Tsukamoto H, Fujieda K, Miyashita A, Fukushima S, Ikeda T, Kubo Y, et al. Combined blockade of IL-6 and PD-1/PD-L1 signaling abrogates mutual regulation of their immunosuppressive effects in the tumor microenvironment. Cancer Research; Published first July 2, 2018; doi: 10.1158/0008-5472.CAN-18-0118.
Targeting ATR to Improve Immune Response after Radiation
Although radiation can enhance response to anti-PD-1/PD-L1 agents, radiation therapy can also be immunosuppressive. Vendetti and colleagues found the ATR inhibitor AZD6738 cooperated with radiation through both antitumor cytotoxicity and by increasing CD8+ T-cell activity in the tumor microenvironment (TME). In a subset of animals, the combination led to complete responses with durable immunologic memory in a T-cell–dependent manner. AZD6738 blunted radiation-induced PD-L1 expression on the tumor and decreased IFNγ-secreting CD8+ T cells that can also increase tumoral PD-L1 expression. Furthermore, the combination led to increased CD8+ T-cell effectors, decreased Tregs, and decreased exhausted T cells in the TME.
Expert Commentary: This study suggests that the combination of an ATR inhibitor with radiation enhances both radiation-induced tumor cytotoxicity and antitumor immune responses.
Tumor Cell-Intrinsic Factors Control Immunotherapy Responses
Although the immune system clearly modulates progression of pancreatic ductal adenocarcinoma (PDAC), the mechanisms remain poorly understood. Utilizing a genetically engineered mouse model of PDAC with defined initiating drivers, Li and colleagues generated subclonal lines from each tumor. Heterogeneity in the immune response to sublines enabled stratifying tumors based on high or low T-cell infiltration. Analysis of somatic copy number alterations and gene expression revealed a MYC-amplified transcriptional program that induced CXCL1 in tumors with low T-cell infiltration. CXCL1 enhanced myeloid cell infiltration at the expense of CD103+ antigen-presenting dendritic cells within the tumor microenvironment, blunting responses to immunotherapy.

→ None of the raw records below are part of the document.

(** * zod-resolve: flattening a Zod schema into a path -> sub-schema record

    A shallow embedding of [src/flatten.ts] and [src/resolve.ts].

    Schemas are JavaScript objects, so they live in a heap and are named by
    their address: two schemas are "the same object" exactly when their
    addresses are equal.  [z.union] allocates a new object.  The schema graph
    is whatever the heap holds, cycles included, hence the recursion of
    [flattenSchema] is bounded by an explicit stack depth. *)

From Stdlib Require Import List String Ascii Bool Arith Lia DecimalString.
From Stdlib Require Import Relations DecimalNat.
Import ListNotations.
Local Open Scope string_scope.
Local Open Scope list_scope.

(** ** Schema objects *)

Definition addr := nat.

(** The classes of [zod/v4] that the code tests with [instanceof], and four
    of the classes it does not test for (any other class behaves the same). *)
Inductive ZodType : Type :=
| ZodString
| ZodNumber
| ZodBoolean
| ZodLiteral (value : string)
| ZodOptional (innerType : addr)
| ZodNullable (innerType : addr)
| ZodDefault (innerType : addr)
| ZodArray (element : addr)
| ZodTuple (items : list addr)
| ZodObject (shape : list (string * addr))
| ZodUnion (options : list addr).

Definition heap := list ZodType.

(** The objects a schema refers to directly. *)
Definition children (d : ZodType) : list addr :=
  match d with
  | ZodOptional i | ZodNullable i | ZodDefault i => [i]
  | ZodArray e => [e]
  | ZodTuple items => items
  | ZodObject shape => map snd shape
  | ZodUnion options => options
  | _ => []
  end.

Expert commentary: A subset of cells that make up a cancer can enforce an immunosuppressive tumor microenvironment. Approaches that disentangle the inherent heterogeneity of cancers can reveal hidden immunotherapeutic targets.

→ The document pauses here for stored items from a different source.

(** * tito release engine: a shallow embedding of [src/tito/release.py]

    The Python module drives external tools (cp, git, cvs, fedpkg, koji) and
    talks to an operator.  The embedding keeps the control flow of every
    method it covers and records, in a trace, each observable effect: lines
    printed, command lines handed to the shell, prompts answered, processes
    spawned.  What the outside world answers (exit status and output of a
    command, the operator's reply, the builder's products) is supplied by an
    environment of oracles that may depend on everything that happened so
    far.  The [debug] calls of [tito.common] print only when DEBUG is set and
    decide nothing; they are left out. *)

From Stdlib Require Import String Ascii List Arith Lia.
From stdpp Require Import base decidable option list strings pretty gmap.
Import ListNotations.
Local Open Scope string_scope.
Local Open Scope list_scope.

(* ===================================================================== *)
(** * Python string and path primitives                                    *)
(* ===================================================================== *)

Module PyStr.

Definition slash : ascii := "/"%char.

(** [cand] is the text after the last slash met so far. *)
Fixpoint basename_from (cand p : string) : string :=
  match p with
  | EmptyString => cand
  | String c rest =>
      if Ascii.eqb c slash then basename_from rest rest
      else basename_from cand rest
  end.

(** [os.path.basename]: what follows the last slash. *)
Definition basename (p : string) : string := basename_from p p.

Fixpoint last_char (s : string) : option ascii :=
  match s with
  | EmptyString => None
  | String c EmptyString => Some c
  | String _ rest => last_char rest
  end.

(** [os.path.join] of posixpath, for two components. *)
Definition path_join (a b : string) : string :=
  match b with
  | String c _ =>
      if Ascii.eqb c slash then b
      else match last_char a with
           | None => a +:+ b
           | Some l => if Ascii.eqb l slash then a +:+ b else a +:+ "/" +:+ b
           end
  | EmptyString =>
      match last_char a with
      | None => a +:+ b
      | Some l => if Ascii.eqb l slash then a +:+ b else a +:+ "/" +:+ b
      end
  end.

(** The characters [str.strip()] removes: space, \t, \n, \v, \f, \r. *)
Definition is_whitespace (c : ascii) : bool :=
  let n := nat_of_ascii c in
  Nat.eqb n 32 || (Nat.leb 9 n && Nat.leb n 13).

AMPK: A New Metabolic Target in Glioblastoma
AMP kinase (AMPK), a serine-threonine kinase involved in cellular energy homeostasis, is a bioenergetic sensor allowing stressed cells to respond to metabolic needs. The role of AMPK in cancer is controversial, with reports of both pro- and antitumorigenic functions. Chhipa and colleagues provide compelling evidence that in the context of glioblastoma, AMPK promotes survival through regulation of bioenergetics. Oncogenic stress activates AMPK, which may contribute to the constitutively high levels of AMPK found in glioblastoma. This leads to AMPK-dependent phosphorylation of the transcription factor CREB1, regulating HIF1α and GABPA transcriptional programs that in turn control glioblastoma bioenergetics.
Expert Commentary: The ability of glioblastoma cells to co-opt AMPK-dependent signaling pathways in response to oncogenic stress to promote survival provides a new therapeutic opportunity in this deadly disease. Currently, inhibitors of AMPK lack specificity, but this study supports their further development.